期刊:Journal of Medical Imaging and Health Informatics [American Scientific Publishers] 日期:2020-02-14卷期号:10 (5): 1069-1075被引量:20
标识
DOI:10.1166/jmihi.2020.3000
摘要
Importance: Diabetes is a chronic disease that can cause long term damage to various parts of the body. To prevent diabetic complications, different attempts integrating machine learning with medicine have been made for building models to predict whether a patient has diabetes or not, but predicting this disease still has room for improvement. Hybrid prediction model presents a novel method and mostly achieve a much better optimal outcome than single classical machine learning algorithms. Objective: To develop a high accuracy model for different onsets of type 2 diabetes prediction.

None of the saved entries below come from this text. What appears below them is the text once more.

(** X2.  Without a datastream id, [ds_ids_decompose] takes the first
    [data-stream] element of the root, in document order, whatever ids it
    or the later datastreams have, and dumps the children of its
    [checklists]. *)
Theorem decompose_without_id_takes_first (xmlReadFile : string -> xmlDoc + option Z)
    (fuel : nat) (input_file target_dir : string) (doc : xmlDoc)
    (before after : list xmlNode) (datastream checklists : xmlNode) :
  xmlReadFile input_file = inl doc ->
  node_children (xmlDocGetRootElement doc) = before ++ datastream :: after ->
  forallb (fun c => negb (is_named_element c "data-stream")) before = true ->
  is_named_element datastream "data-stream" = true ->
  node_get_child_element datastream (Some "checklists") = Some checklists ->
  select_datastream (node_children (xmlDocGetRootElement doc)) None = Some datastream
  /\ ds_ids_decompose xmlReadFile fuel input_file None target_dir
     = dump_checklists fuel (node_children checklists) doc datastream target_dir.
Proof.
  intros Hread Hch Hbefore Hds Hcl.
  assert (select_datastream (node_children (xmlDocGetRootElement doc)) None
          = Some datastream) as Hsel.
  { rewrite select_datastream_find. apply find_first. exists before, after.
    split; [done|]. unfold datastream_matches. rewrite Hds. split; [done|].
    clear -Hbefore. induction before as [|c l IH]; simpl in *; [done|].
    apply andb_true_iff in Hbefore as [Hc Hl].
    by rewrite andb_true_r, Hc, IH. }
  split; [done|]. unfold ds_ids_decompose. by rewrite Hread, Hsel, Hcl.
Qed.

Lemma decompose_without_id_takes_first_witness :
  select_datastream (node_children (xmlDocGetRootElement MoreExamples.doc_two_datastreams))
    None = Some MoreExamples.ds_first
  /\ ds_ids_decompose (Examples.read MoreExamples.doc_two_datastreams) 3 "in.xml" None "out"
     = dump_checklists 3 [Examples.ref1] MoreExamples.doc_two_datastreams
         MoreExamples.ds_first "out".
Proof.
  apply (decompose_without_id_takes_first (Examples.read MoreExamples.doc_two_datastreams)
           3 "in.xml" "out" MoreExamples.doc_two_datastreams
           [XOther " "; Examples.component "c1" [Examples.payload "one"]]
           [MoreExamples.ds_second; Examples.component "c2" [Examples.payload "two"]]
           MoreExamples.ds_first (Examples.container "checklists" [Examples.ref1]));
    reflexivity.
Defined.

In this way, the integration between clustering and classification techniques can be improved to help detecting diabetes at an earlier stage without deleting observations with missing values and also decrease insignificant features to get the most related features during data collection. Methods: We implement a noise reduction based technique using Kmeans clustering followed by running the Random forest and XGBoost classifiers to extract the unknown hidden features of the dataset and for more accurate results. Results: Prediction accuracy can be observed by benchmarking our model against up-to-date predictive models and common classification algorithms. With an accuracy of 97.53% by 10 fold cross validation, our T2ML model reaches a better accuracy compared with other experiments reported by other researchers in the literature and over various conventional classification algorithms.